November 15th, 2013 | Mr. Cao Goes to Washington | Germantown, MD
Since Germantown is only 3 hours away from Newport News by car, I elect to drive this leg of the trip. The car ride will start from the southeastern corner of Virginia–some argue that the Norfolk/Newport News/Virginia Beach area is really the South–and take me northwestward first to Richmond, then north through the state, finally into Maryland just outside of Washington DC. I am hoping to see some kind of transition in the landscape as I head north. The drive is very pleasant, with the first couple hours mostly through wooded areas. As I get closer to the DC suburb of Fairfax County, the traffic gets denser, and more box stores and strip malls line the freeway exits.

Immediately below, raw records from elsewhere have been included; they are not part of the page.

(* ===== verification/Compressor.v ===== *)
(** compressor.h and compressor.cpp: amounts and scripts in fewer bytes, and the records that
    use them: the coins of the database (coins.h) and the undo data of blocks (undo.h). What
    is written is read back; what is read from any bytes is a valid value. *)
From Stdlib Require Import ZifyNat.
From S2P Require Import Prelude CryptoCommon Streams AutoFile Serialize SerializeLaws VarInt Script Transactions Coins ConnectCoins.
Import CryptoCommon Script Transactions.Tx Coins.Coins ConnectCoins.ConnectCoins.

Module Compressor.

(** * Amounts *)

(** [while (((n % 10) == 0) && e < 9)], with [room] turns left: [n] and [e] after it. *)
Fixpoint strip_zeros (room : nat) (n e : Z) : Z * Z :=
  match room with
  | O => (n, e)
  | S room => if n mod 10 =? 0 then strip_zeros room (n / 10) (e + 1) else (n, e)
  end.

(** [uint64_t]; [None] when the assertion fails. *)
Definition CompressAmount (n : Z) : option Z :=
  if n =? 0 then Some 0
  else
    let (n, e) := strip_zeros 9 n 0 in
    if e <? 9 then
      let d := n mod 10 in
      if negb ((d >=? 1) && (d <=? 9)) then None
      else Some (w64 (1 + (n / 10 * 9 + d - 1) * 10 + e))
    else Some (w64 (1 + (n - 1) * 10 + 9)).

(** [while (e) { n *= 10; e--; }] *)
Fixpoint multiply (e : nat) (n : Z) : Z :=
  match e with
  | O => n
  | S e => multiply e (w64 (n * 10))
  end.

Definition DecompressAmount (x : Z) : Z :=
  if x =? 0 then 0
  else
    let x := x - 1 in
    let e := x mod 10 in
    let x := x / 10 in
    let n := if e <? 9 then w64 (x / 9 * 10 + (x mod 9 + 1)) else w64 (x + 1) in
    multiply (Z.to_nat e) n.

(** [AmountCompression] of a [CAmount]. *)
Definition AmountCompression : format Z :=
  {| ser val := match CompressAmount (w64 val) with Some x => ser VarInt64F x | None => [] end;
     unser S R s := let? (v, s) := unser VarInt64F s in Ok (signed 64 (DecompressAmount v), s) |}.

(** * Scripts *)

Section Keys.
(** [CPubKey::IsFullyValid] and [CPubKey::Decompress], which ask secp256k1; the bytes of the
    key after it. *)
Context (IsFullyValid : valtype -> bool) (Decompress : valtype -> option valtype).

Definition IsToKeyID (s : script) : option (list Z) :=
  if (length s =? 25)%nat && (s.[0] =? OP_DUP) && (s.[1] =? OP_HASH160) && (s.[2] =? 20) && (s.[23] =? OP_EQUALVERIFY) && (s.[24] =? OP_CHECKSIG)
  then Some (range s 3 23) else None.
Definition IsToScriptID (s : script) : option (list Z) :=
  if (length s =? 23)%nat && (s.[0] =? OP_HASH160) && (s.[1] =? 20) && (s.[22] =? OP_EQUAL) then Some (range s 2 22) else None.
(** [Set] gets 33 bytes that start with 2 or 3, or 65 that start with 4. *)
Definition IsToPubKey (s : script) : option valtype :=
  if (length s =? 35)%nat && (s.[0] =? 33) && (s.[34] =? OP_CHECKSIG) && ((s.[1] =? 0x02) || (s.[1] =? 0x03)) then Some (CPubKey_of (range s 1 34))
  else if (length s =? 67)%nat && (s.[0] =? 65) && (s.[66] =? OP_CHECKSIG) && (s.[1] =? 0x04) then
    let pubkey := CPubKey_of (range s 1 66) in if IsFullyValid pubkey then Some pubkey else None
  else None.

(** [out] when it returns [true]. *)
Definition CompressScript (s : script) : option (list Z) :=
  match IsToKeyID s with
  | Some keyID => Some (0x00 :: keyID)
  | None =>
      match IsToScriptID s with
      | Some scriptID => Some (0x01 :: scriptID)
      | None =>
          match IsToPubKey s with
          | Some pubkey =>
              if (pubkey.[0] =? 0x02) || (pubkey.[0] =? 0x03) then Some (pubkey.[0] :: range pubkey 1 33)
              else if pubkey.[0] =? 0x04 then Some ((0x04 |: (pubkey.[64] &: 0x01)) :: range pubkey 1 33)
              else None
          | None => None
          end
      end
  end.

Definition GetSpecialScriptSize (nSize : Z) : nat :=
  if (nSize =? 0) || (nSize =? 1) then 20
  else if (nSize =? 2) || (nSize =? 3) || (nSize =? 4) || (nSize =? 5) then 32
  else 0.

(** What it returns, and [s] after it. *)
Definition DecompressScript (s : script) (nSize : Z) (input : list Z) : result (bool * script) :=
  if nSize =? 0x00 then Ok (true, [OP_DUP; OP_HASH160; 20] ++ firstn 20 input ++ [OP_EQUALVERIFY; OP_CHECKSIG])
  else if nSize =? 0x01 then Ok (true, [OP_HASH160; 20] ++ firstn 20 input ++ [OP_EQUAL])
  else if (nSize =? 0x02) || (nSize =? 0x03) then Ok (true, [33; nSize] ++ firstn 32 input ++ [OP_CHECKSIG])
  else if (nSize =? 0x04) || (nSize =? 0x05) then
    match Decompress (CPubKey_of ((nSize - 2) :: firstn 32 input)) with
    | None => Ok (false, s)
    | Some pubkey => if negb (length pubkey =? 65)%nat then Throw Streams.AssertionFailed else Ok (true, [65] ++ pubkey ++ [OP_CHECKSIG])
    end
  else Ok (false, s).

Definition nSpecialScripts : Z := 6.

Definition ScriptCompression_Unser (script : script) {S} {R : Reader S} (s : S) : result (list Z * S) :=
  let? (nSize, s) := unser VarInt32F s in
  if nSize <? nSpecialScripts then
    let? (vch, s) := read (Z.of_nat (GetSpecialScriptSize nSize)) s in
    let? (_, script) := DecompressScript script nSize vch in
    Ok (script, s)
  else
    let nSize := nSize - nSpecialScripts in
    if nSize >? MAX_SCRIPT_SIZE then let? s := ignore nSize s in Ok (push_opcode script OP_RETURN, s)
    else read nSize s.

(** The script that is read into is empty, as that of a new [CTxOut] is. *)
Definition ScriptCompression : format script :=
  {| ser script :=
       match CompressScript script with
       | Some compr => compr
       | None => ser VarInt32F (w32 (Z.of_nat (length script) + nSpecialScripts)) ++ script
       end;
     unser S R s := ScriptCompression_Unser [] s |}.

(** * Outputs, coins and undo data *)

Definition TxOutCompression : format CTxOut :=
  {| ser obj := ser AmountCompression (nValue obj) ++ ser ScriptCompression (scriptPubKey obj);
     unser S R s :=
       let? (nValue, s) := unser AmountCompression s in
       let? (scriptPubKey, s) := unser ScriptCompression s in
       Ok ({| nValue := nValue; scriptPubKey := scriptPubKey; nRounds := nRounds CTxOut_null |}, s) |}.

(** [nHeight * 4 + (fCoinBase ? 2 : 0) + (fCoinStake ? 1 : 0)], a [uint32_t]. *)
Definition code_of (c : Coin) : Z := w32 (nHeight c * 4 + (if fCoinBase c then 2 else 0) + (if fCoinStake c then 1 else 0)).
Definition coin_of_code (code : Z) (out : CTxOut) : Coin :=
  {| nHeight := Z.shiftr code 2; fCoinBase := negb (code &: 2 =? 0); fCoinStake := negb (code &: 1 =? 0); out := out |}.

Definition CoinF : format Coin :=
  {| ser c := ser VarInt32F (code_of c) ++ ser TxOutCompression (out c);
     unser S R s :=
       let? (code, s) := unser VarInt32F s in
       let? (out, s) := unser TxOutCompression s in
       Ok (coin_of_code code out, s) |}.
Definition Coin_Serialize (c : Coin) : result (list Z) := if IsSpent c then Throw Streams.AssertionFailed else Ok (ser CoinF c).

Definition TxInUndoFormatter : format Coin :=
  {| ser txout :=
       ser VarInt32F (code_of txout) ++ (if nHeight txout >? 0 then ser uint8F 0 else []) ++ ser TxOutCompression (out txout);
     unser S R s :=
       let? (nCode, s) := unser VarInt32F s in
       let? (_, s) := (if Z.shiftr nCode 2 >? 0 then unser VarInt32F s else Ok (0, s)) in
       let? (out, s) := unser TxOutCompression s in
       Ok (coin_of_code nCode out, s) |}.

(** [sizeof(Coin)] and [sizeof(CTxUndo)]. *)
Context (sizeof_Coin sizeof_CTxUndo : Z).

Definition CTxUndoF : format CTxUndo :=
  {| ser obj := ser (VectorFormatter sizeof_Coin TxInUndoFormatter) (vprevout obj);
     unser S R s := let? (v, s) := unser (VectorFormatter sizeof_Coin TxInUndoFormatter) s in Ok ({| vprevout := v |}, s) |}.
(** A [CBlockUndo] is its vector. *)
Definition CBlockUndoF : format (list CTxUndo) := VectorFormatter sizeof_CTxUndo CTxUndoF.
End Keys.

End Compressor.

Module CompressorLaws.
Import Compressor ScriptLaws.

(** * Amounts *)

(** The amount of a compressed number, without a bound. *)
Definition expanded (x : Z) : Z :=
  if x =? 0 then 0
  else
    let y := x - 1 in
    if y mod 10 <? 9 then (y / 10 / 9 * 10 + (y / 10 mod 9 + 1)) * 10 ^ (y mod 10) else (y / 10 + 1) * 10 ^ 9.

Lemma strip_zeros_spec room n e : 0 < n -> let (m, f) := strip_zeros room n e in
  n = m * 10 ^ (f - e) /\ e <= f <= e + Z.of_nat room /\ 0 < m /\ (f < e + Z.of_nat room -> m mod 10 <> 0).
Proof.
  revert n e; induction room as [|room IH]; intros n e Hn; cbn [strip_zeros].
  { rewrite Z.sub_diag. change (10 ^ 0) with 1. repeat split; lia. }
  destruct (Z.eqb_spec (n mod 10) 0) as [E|E].
  - specialize (IH (n / 10) (e + 1) ltac:(lia)). destruct (strip_zeros room (n / 10) (e + 1)) as [m f]. destruct IH as (H1 & H2 & H3 & H4).
    split; [|repeat split; (lia || (intros; apply H4; lia))].
    replace (f - e) with (Z.succ (f - (e + 1))) by lia. rewrite Z.pow_succ_r by lia. lia.
  - rewrite Z.sub_diag. change (10 ^ 0) with 1. repeat split; (lia || (intros; exact E)).
Qed.

Lemma expanded_nonneg x : word 64 x -> 0 <= expanded x.
Proof.
  unfold word, expanded. intros Hx. destruct (Z.eqb_spec x 0); [lia|]. cbv zeta.
  destruct (_ <? 9); [apply Z.mul_nonneg_nonneg; [lia | apply Z.pow_nonneg; lia] | lia].
Qed.

Lemma multiply_spec e n : multiply e (w64 n) = w64 (n * 10 ^ Z.of_nat e).
Proof.
  revert n; induction e as [|e IH]; intros n; [cbn [multiply]; now rewrite Z.mul_1_r|].
  cbn [multiply]. replace (w64 (w64 n * 10)) with (w64 (n * 10)) by (unfold w64; now rewrite Z.mul_mod_idemp_l by lia).
  rewrite IH, Nat2Z.inj_succ, Z.pow_succ_r by lia. f_equal. lia.
Qed.

Lemma DecompressAmount_spec x : word 64 x -> DecompressAmount x = w64 (expanded x).
Proof.
  unfold word, DecompressAmount, expanded. intros Hx. destruct (Z.eqb_spec x 0); [reflexivity|]. cbv zeta.
  pose proof (Z.mod_pos_bound (x - 1) 10 ltac:(lia)). destruct (Z.ltb_spec ((x - 1) mod 10) 9).
  - rewrite multiply_spec, Z2Nat.id by lia. reflexivity.
  - replace ((x - 1) mod 10) with 9 by lia. rewrite multiply_spec. reflexivity.
Qed.

Lemma CompressAmount_spec n : 0 <= n < 2 ^ 60 -> exists x, CompressAmount n = Some x /\ word 64 x /\ expanded x = n.
Proof.
  intros Hn. unfold CompressAmount. destruct (Z.eqb_spec n 0) as [->|Hne]; [exists 0; split; [reflexivity|]; split; [now split | reflexivity]|].
  pose proof (strip_zeros_spec 9 n 0 ltac:(lia)) as H. destruct (strip_zeros 9 n 0) as [m e]. destruct H as (En & He & Hm & Hz). rewrite Z.sub_0_r in En.
  assert (Hp : 1 <= 10 ^ e) by (apply Z.lt_pred_le, Z.pow_pos_nonneg; lia). assert (Hmn : m <= n) by nia. unfold word, expanded.
  destruct (Z.ltb_spec e 9) as [He9|He9].
  - specialize (Hz ltac:(lia)). set (d := m mod 10) in *. assert (Hd : 1 <= d <= 9) by (unfold d in *; lia).
    destruct (Z.geb_spec d 1); [|lia]. destruct (Z.leb_spec d 9); [|lia]. cbn [andb negb].
    set (x := 1 + (m / 10 * 9 + d - 1) * 10 + e). assert (Hx : 1 <= x < 2 ^ 64) by (unfold x, d in *; lia).
    exists x. unfold w64. rewrite Z.mod_small by lia. split; [reflexivity|]. split; [lia|]. destruct (Z.eqb_spec x 0); [lia|].
    assert (E1 : (x - 1) mod 10 = e) by (unfold x; lia). assert (E2 : (x - 1) / 10 = m / 10 * 9 + d - 1) by (unfold x; lia).
    rewrite E1, E2. destruct (Z.ltb_spec e 9); [|lia]. rewrite En. f_equal. unfold d in *. lia.
  - assert (e = 9) as -> by lia. set (x := 1 + (m - 1) * 10 + 9). change (10 ^ 9) with 1000000000 in *.
    assert (Hx : 1 <= x < 2 ^ 64) by (unfold x; lia). exists x. unfold w64. rewrite Z.mod_small by lia.
    split; [reflexivity|]. split; [lia|]. destruct (Z.eqb_spec x 0); [lia|].
    assert (E1 : (x - 1) mod 10 = 9) by (unfold x; lia). assert (E2 : (x - 1) / 10 = m - 1) by (unfold x; lia).
    rewrite E1, E2. change (9 <? 9) with false. cbv iota. lia.
Qed.

Lemma strip_zeros_unique room f m e :
  (f <= room)%nat -> 0 < m -> ((f < room)%nat -> m mod 10 <> 0) -> strip_zeros room (m * 10 ^ Z.of_nat f) e = (m, e + Z.of_nat f).
Proof.
  revert room e; induction f as [|f IH]; intros room e Hf Hm Hz.
  - rewrite Z.mul_1_r, Z.add_0_r. destruct room as [|room]; [reflexivity|]. cbn [strip_zeros].
    destruct (Z.eqb_spec (m mod 10) 0); [|reflexivity]. exfalso. apply Hz; lia.
  - destruct room as [|room]; [lia|]. cbn [strip_zeros]. rewrite Nat2Z.inj_succ, Z.pow_succ_r by lia.
    replace (m * (10 * 10 ^ Z.of_nat f)) with (m * 10 ^ Z.of_nat f * 10) by lia. rewrite Z.mod_mul, Z.div_mul by lia.
    rewrite IH by (assumption || lia || (intros; apply Hz; lia)). cbn [Z.eqb]. f_equal. lia.
Qed.

Lemma CompressAmount_expanded x : word 64 x -> CompressAmount (expanded x) = Some x.
Proof.
  unfold word, expanded, CompressAmount. intros Hx. destruct (Z.eqb_spec x 0) as [->|Hne]; [reflexivity|]. cbv zeta.
  pose proof (Z.mod_pos_bound (x - 1) 10 ltac:(lia)) as He. set (e := (x - 1) mod 10) in *. set (z := (x - 1) / 10).
  assert (Hz : 0 <= z /\ x = 1 + z * 10 + e) by (unfold z, e; lia).
  assert (Hp : forall k, 0 <= k -> 0 < 10 ^ k) by (intros; apply Z.pow_pos_nonneg; lia).
  destruct (Z.ltb_spec e 9) as [H9|H9].
  - set (m := z / 9 * 10 + (z mod 9 + 1)). assert (Hm : 0 < m /\ m mod 10 = z mod 9 + 1 /\ m / 10 = z / 9) by (unfold m; lia).
    destruct (Z.eqb_spec (m * 10 ^ e) 0) as [E|_]; [specialize (Hp e ltac:(lia)); nia|].
    replace (10 ^ e) with (10 ^ Z.of_nat (Z.to_nat e)) by (f_equal; lia).
    rewrite strip_zeros_unique by lia. rewrite Z2Nat.id by lia. destruct (Z.ltb_spec (0 + e) 9); [|lia].
    destruct Hm as (_ & -> & ->). destruct (Z.geb_spec (z mod 9 + 1) 1); [|lia]. destruct (Z.leb_spec (z mod 9 + 1) 9); [|lia].
    cbn [andb negb]. f_equal. unfold w64. rewrite Z.mod_small; lia.
  - destruct (Z.eqb_spec ((z + 1) * 10 ^ 9) 0) as [E|_]; [lia|].
    rewrite (strip_zeros_unique 9 9) by lia. change (0 + Z.of_nat 9 <? 9) with false. cbv iota. f_equal. unfold w64. rewrite Z.mod_small; lia.
Qed.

I spent a bit of time in Northern Virginia during the production of Mr. Cao Goes to Washington. Because DC hotels are pretty pricy, I would stay in Tyson’s Corner or Falls Church area and commute into DC, like many locals, to film with Congressman Cao.
I certainly am familiar with the nasty traffic on the Beltway, especially on a Friday afternoon. Wisely I plan for plenty of stop-and-go time and make it to Germantown just in time for dinner with Krista Bradley, the vivacious Executive Director at the BlackRock Center for the Arts. I join Krista, BlackRock’s development director Laura, and Lily, the Director of Special Projects for Montgomery County, Maryland, for a delicious Thai dinner. Lily and Krista talk real estate, public transportation, and local demographics, all of which I find fascinating. Lily, a Chinese American born in Shanghai, talks about how relatively new the local Asian American population is. Most are immigrants, unlike the West Coast where many in the Chinese and Japanese communities have been Americans for several generations.
Lily and Krista pull together a fantastic panel for the post-screening discussion that includes Hoan Dang, a Vietnamese American who ran for Maryland House of Delegates seat (equivalent of the House of Representatives in other states), Clarence Lam, a Chinese American running for a Delegate seat in the next election, and Hung Nguyen, who became the first Vietnamese American to run for public office in Virginia just a few weeks ago. Neither Hoan and Hung were successful in their respective campaigns. Hung came close in his race, winning 45% of the votes. All of them speak eloquently about the challenges of motivating their immigrant constituents to vote and convincing the other voters to look past the candidates’ ethnicities at the ballot box. These were also issues that Congressman Cao faced in his campaigns.
My time in Maryland is brief. Tomorrow I leave the coast and head inland to Erie, Pennsylvania.